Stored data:
..............................

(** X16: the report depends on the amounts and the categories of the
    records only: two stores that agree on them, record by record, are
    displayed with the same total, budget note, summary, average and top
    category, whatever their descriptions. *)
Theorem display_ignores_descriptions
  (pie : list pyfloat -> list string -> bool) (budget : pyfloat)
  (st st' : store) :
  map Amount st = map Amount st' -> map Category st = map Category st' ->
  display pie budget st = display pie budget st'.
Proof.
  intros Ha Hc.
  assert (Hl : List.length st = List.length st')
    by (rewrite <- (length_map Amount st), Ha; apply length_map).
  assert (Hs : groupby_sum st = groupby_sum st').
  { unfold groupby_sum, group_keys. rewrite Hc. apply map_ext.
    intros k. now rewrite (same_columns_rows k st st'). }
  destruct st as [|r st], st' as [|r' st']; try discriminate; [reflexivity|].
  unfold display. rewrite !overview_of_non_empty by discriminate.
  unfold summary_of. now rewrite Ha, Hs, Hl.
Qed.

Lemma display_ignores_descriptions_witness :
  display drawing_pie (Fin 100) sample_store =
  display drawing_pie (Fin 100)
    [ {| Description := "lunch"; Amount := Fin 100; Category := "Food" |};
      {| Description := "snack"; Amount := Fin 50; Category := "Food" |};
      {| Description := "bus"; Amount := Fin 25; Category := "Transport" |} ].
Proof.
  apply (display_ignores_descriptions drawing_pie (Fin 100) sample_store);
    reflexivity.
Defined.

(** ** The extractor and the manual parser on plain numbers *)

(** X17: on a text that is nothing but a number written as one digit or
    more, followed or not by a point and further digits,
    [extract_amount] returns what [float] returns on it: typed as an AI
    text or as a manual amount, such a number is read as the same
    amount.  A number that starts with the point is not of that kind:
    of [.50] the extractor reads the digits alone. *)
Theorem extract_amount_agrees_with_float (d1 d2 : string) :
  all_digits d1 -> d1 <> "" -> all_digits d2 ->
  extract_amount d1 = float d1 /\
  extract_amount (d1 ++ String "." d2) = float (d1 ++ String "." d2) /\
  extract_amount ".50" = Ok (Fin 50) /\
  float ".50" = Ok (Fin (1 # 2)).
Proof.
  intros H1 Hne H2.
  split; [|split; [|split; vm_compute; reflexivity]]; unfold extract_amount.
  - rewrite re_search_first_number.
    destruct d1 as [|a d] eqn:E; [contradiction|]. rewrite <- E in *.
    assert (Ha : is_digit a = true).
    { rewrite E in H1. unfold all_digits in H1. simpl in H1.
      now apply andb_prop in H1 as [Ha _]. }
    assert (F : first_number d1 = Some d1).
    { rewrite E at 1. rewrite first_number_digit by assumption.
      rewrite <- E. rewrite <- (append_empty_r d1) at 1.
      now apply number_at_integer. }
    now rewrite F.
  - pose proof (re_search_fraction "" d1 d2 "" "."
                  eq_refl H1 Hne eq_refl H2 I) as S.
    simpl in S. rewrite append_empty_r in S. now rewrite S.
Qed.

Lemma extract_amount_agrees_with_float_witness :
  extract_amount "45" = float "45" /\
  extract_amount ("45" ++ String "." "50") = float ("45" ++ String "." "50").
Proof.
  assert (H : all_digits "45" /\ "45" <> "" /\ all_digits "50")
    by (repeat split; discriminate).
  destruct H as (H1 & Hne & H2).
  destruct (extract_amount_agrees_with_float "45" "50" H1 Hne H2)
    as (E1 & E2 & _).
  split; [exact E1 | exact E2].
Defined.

..............................

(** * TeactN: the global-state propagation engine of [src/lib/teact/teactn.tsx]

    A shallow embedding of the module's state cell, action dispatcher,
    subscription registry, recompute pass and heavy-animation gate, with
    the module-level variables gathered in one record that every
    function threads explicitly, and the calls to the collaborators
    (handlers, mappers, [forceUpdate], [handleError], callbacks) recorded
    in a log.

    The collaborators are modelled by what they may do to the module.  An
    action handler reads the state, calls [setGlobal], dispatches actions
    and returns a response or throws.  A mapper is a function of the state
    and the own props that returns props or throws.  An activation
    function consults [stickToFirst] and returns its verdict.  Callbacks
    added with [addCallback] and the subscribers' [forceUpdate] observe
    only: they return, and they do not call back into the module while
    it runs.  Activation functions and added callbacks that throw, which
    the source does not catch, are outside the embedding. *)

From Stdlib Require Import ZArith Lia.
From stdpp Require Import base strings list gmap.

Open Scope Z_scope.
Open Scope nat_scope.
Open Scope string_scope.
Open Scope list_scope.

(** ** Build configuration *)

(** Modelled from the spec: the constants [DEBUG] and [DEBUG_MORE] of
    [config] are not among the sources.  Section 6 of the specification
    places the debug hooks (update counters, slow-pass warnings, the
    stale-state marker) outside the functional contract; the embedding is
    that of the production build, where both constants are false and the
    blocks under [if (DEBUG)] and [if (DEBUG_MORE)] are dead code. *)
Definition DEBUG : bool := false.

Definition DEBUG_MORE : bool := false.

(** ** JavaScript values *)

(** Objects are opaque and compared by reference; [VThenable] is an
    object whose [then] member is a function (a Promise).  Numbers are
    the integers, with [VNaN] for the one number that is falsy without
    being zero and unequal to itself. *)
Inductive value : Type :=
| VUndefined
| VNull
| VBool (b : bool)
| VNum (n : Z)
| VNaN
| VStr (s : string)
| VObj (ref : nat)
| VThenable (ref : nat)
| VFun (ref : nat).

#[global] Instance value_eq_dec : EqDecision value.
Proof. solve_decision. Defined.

..............................

All that is wanted is an exact copy of the lines above from the one with "A number that" through the one with "extract_amount d1 = float d1 /\", with both ends included.

    amount.  A number that starts with the point is not of that kind:
    of [.50] the extractor reads the digits alone. *)
Theorem extract_amount_agrees_with_float (d1 d2 : string) :
  all_digits d1 -> d1 <> "" -> all_digits d2 ->
  extract_amount d1 = float d1 /\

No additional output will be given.